Aiding diagnosis of rare diseases from photographs using machine learning

The objective of this thesis is to further research in the field of computational syndrome diagnosis from ordinary photographs of patient faces. As well as providing insight into the phenotypic scope of specific genetic disorders, the development of such tools may eventually help to shorten the process for patients to receive a clinical diagnosis. The success of computer vision algorithms in this domain crucially depends on sourcing large labelled data sets of patient syndrome faces. In this thesis, we address this issue by creating a download pipeline to obtain facial images of genetic disorder patients from the published biomedical literature. The development of this pipeline has led to the creation of a novel biomedical figure classifier; and a syndrome annotation tool, which enables rapid diagnostic labelling of retrieved patient images. Critical to modelling the craniofacial manifestations associated with genetic disorders is the need to separate phenotypic signals caused by the genetic disorder from the typical variation found among inherited facial features. Unfortunately, existing kinship data sets display several biases which undermine the task of facial kinship modelling. To demonstrate this, we build a classifier which can determine whether two facial images are cropped from the same original photo.
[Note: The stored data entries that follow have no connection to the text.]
Lemma Inv_RegisterField fuel c name Q st r st' :
  RegisterField fuel h c name Q st = Ok (r, st') -> Inv h st -> Inv h st'.
Proof.
  revert c st r st'. induction fuel as [|f IH]; intros c st r st' H I;
    [discriminate|].
  apply RegisterField_inv in H as (stL & d & s & HL & Hd & Hs & Hcase).
  apply (Inv_Load _ _ _ HL) in I.
  destruct Hcase as [fp HF|HF HC|m HF HC HO|m fp st2 HF HC HO HR
                     |m o oc st2 r st2' HF HC HO Hne HR HRF]; auto.
  - eapply Inv_RegisterLocal; eauto.
  - apply RegisterReflectedType_spec in HR as [X _].
    eapply IH; [exact HRF|]. eapply Inv_extends; eauto.
Qed.

Theorem Reachable_Inv st : Reachable h st -> Inv h st.
Proof.
  induction 1 as [|fuel T st c st' _ IH H|fuel c name Q st r st' _ IH H
                  |c name st r st' _ IH H|c st st' _ IH H|c st st' _ IH H
                  |c st st' _ IH H|c st st' _ IH H].
  - apply Inv_init.
  - apply RegisterReflectedType_spec in H as [X _].
    eapply Inv_extends; eauto.
  - eapply Inv_RegisterField; eauto.
  - unfold FindField in H. run_inv H. run_inv H. inversion H; subst.
    eapply Inv_Load; eauto.
  - eapply Inv_Load; eauto.
  - eapply Inv_UnLoad; eauto.
  - unfold AddRef in H. run_inv H. inversion H; subst.
    apply deref_Ok in E. apply Inv_put_RefCount; auto.
  - unfold SubRef in H. run_inv H. inversion H; subst.
    apply deref_Ok in E. apply Inv_put_RefCount; auto.
Qed.
End Invariants.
Despite this classifier having no understanding of kinship, it is able to achieve comparable performance to many previously published methods on several existing kinship data sets. To counter this, we construct two novel kinship data sets collected from the Geni ancestry website, being careful to avoid several common biases found in other kinship data sets. Finally, we attempt to benchmark the kinship signal in our newly produced data sets using feature aggregation methods. The data sets and techniques discussed in this thesis are currently being used to produce the next generation of diagnostic syndrome face models.